There are two sources of crime data for America, both of them in the Department of Justice (under the Attorney General): the Federal Bureau of Investigation (FBI) and the Bureau of Justice Statistics (BJS). The BJS data is compiled by a random survey method of Americans, the FBI uses data reported by over 18,000 American law enforcement elements (everything from State Police to Sheriffs to tribal organizations). Comparing the two, we learn that only about half of all crimes are reported (the BJS data is twice the FBI data!). Both data sets tend to move in the same direction (crime overall and types of crime vary in the same way, that is for example, less murder, even if we don’t know for sure the total number of murders).

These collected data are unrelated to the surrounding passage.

(* ===== verification/WebCapabilities.v ===== *)
(** * Served applications and what they may do

    The manifest of [crates/ricochet_web/src/manifest.rs] and the options of the
    operator: how [apply_manifest_capabilities] of
    [crates/ricochet_web/src/server.rs] combines them, and the host policy that
    [compose_serve_capability_vm_setup] gives each machine. *)

From stdpp Require Import base tactics list strings option numbers.
From Stdlib Require Import ZArith NArith Lia Ascii String.
From S2P Require Import Prelude RustStr RustText RustPath Lexer BTree Expander Imports ImportsProofs Value VmState VmHost SandboxError.
From S2P Require Import SandboxDestination WebRouter WebCoding WebStatic.

Open Scope string_scope.
Open Scope list_scope.
Open Scope nat_scope.

(** ** Data *)

(** [web.capabilities] of the manifest. *)
Record WebCapabilities : Type := mkCapabilities {
  cap_fs_root : option string; cap_fs_readonly : bool; cap_allow_env : bool; cap_env_allow : list string;
  cap_allow_process : bool; cap_process_root : option string; cap_allow_pty : bool; cap_http_allow_hosts : list string }.

Definition default_capabilities : WebCapabilities := mkCapabilities None false false [] false None false [].

Record Uploads : Type := mkUploads {
  max_request_bytes : N; max_file_bytes : N; memory_threshold_bytes : N; max_retained_streams : N }.

Definition default_uploads : Uploads := mkUploads (16 * 1024 * 1024) (16 * 1024 * 1024) (1024 * 1024) 64.

Record ServeOptions : Type := mkServe {
  host_address : string; port_number : N; debug_mode : bool; watch : bool; allow_env : bool; env_allow : list string;
  allow_process : bool; serve_process_root : option string; allow_pty : bool; fs_root : option string; fs_readonly : bool;
  sqlite_data_root : option string; http_allow_hosts : list string; http_destinations : list DestinationGrant;
  ai_allow_hosts : list string; database_allow_hosts : list string; max_controller_instructions : N }.

Definition DEFAULT_MAX_CONTROLLER_INSTRUCTIONS : N := 1000000.

Definition default_serve : ServeOptions :=
  mkServe "127.0.0.1" 3000 false false false [] false None false None false None [] [] [] [] DEFAULT_MAX_CONTROLLER_INSTRUCTIONS.

Definition bind_addr (o : ServeOptions) : string := (host_address o ++ ":" ++ show_N (port_number o))%string.

Definition web_bail {A : Type} (m : msg) : res web_error A := Err [m].

Definition validate_serve (o : ServeOptions) : res web_error unit :=
  if (max_controller_instructions o =? 0)%N then web_bail [Lit "--max-controller-instructions must be greater than 0"]
  else if fs_readonly o && negb (match fs_root o with Some _ => true | None => false end) then web_bail [Lit "--fs-readonly requires --fs-root"]
  else if match sqlite_data_root o with Some root => negb (is_absolute root) | None => false end
       then web_bail [Lit "SQLite data root must be an absolute path"]
  else Ok tt.

(** ** Limits of the manifest *)

Definition validate_upload_config (config : Uploads) : res web_error unit :=
  if (max_request_bytes config =? 0)%N then web_bail [Lit "web.uploads.max_request_bytes must be greater than 0"]
  else if (max_file_bytes config =? 0)%N then web_bail [Lit "web.uploads.max_file_bytes must be greater than 0"]
  else if (9223372036854775807 <? max_file_bytes config)%N then web_bail [Lit "web.uploads.max_file_bytes must fit in a Ricochet integer"]
  else if (max_file_bytes config <? memory_threshold_bytes config)%N
       then web_bail [Lit "web.uploads.memory_threshold_bytes must be less than or equal to max_file_bytes"]
  else if (max_retained_streams config =? 0)%N then web_bail [Lit "web.uploads.max_retained_streams must be greater than 0"]
  else Ok tt.

Definition validate_controller_instruction_limit (limit deployment_maximum : N) : res web_error N :=
  if (deployment_maximum =? 0)%N then web_bail [Lit "--max-controller-instructions must be greater than 0"]
  else if (limit =? 0)%N then web_bail [Lit "web.controller_instruction_limit must be greater than 0"]
  else if (deployment_maximum <? limit)%N
       then web_bail [Lit "web.controller_instruction_limit "; DispN limit; Lit " exceeds deployment maximum "; DispN deployment_maximum;
                      Lit " from --max-controller-instructions"]
  else Ok limit.

(** ** Texts with environment variables *)

Definition allowed_env_set (o : ServeOptions) : option (list string) := if allow_env o then None else Some (env_allow o).

Section env.
Context `{Environment}.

What do we know for sure? Only a little. First, while the FBI counts crimes and the BJS has a survey, the fact that almost half of all crimes go unreported means our data can only be used in a general way. The apparent specificity of the FBI data is undermined by several factors. Local authorities do not have to report to the FBI. There are inducements to do so, but no true forcing mechanism. So some do and some don’t. Also, while the FBI has rules for how to report, there is some subjectivity. “The kid who threw a rock through the window of the only black-owned business in town. Was that vandalism or a hate crime, too? Did we have to charge it? What if it qualifies as a felony (by cost) but we charged it as a misdemeanor?” You get the point. On top of this, the FBI recently switched its data system for Uniform Crime Reporting (UCR), so some agencies stopped reporting, then restarted, others joined, some left. None of this is best practices for sound data. The phrase among statisticians is “garbage in, garbage out.”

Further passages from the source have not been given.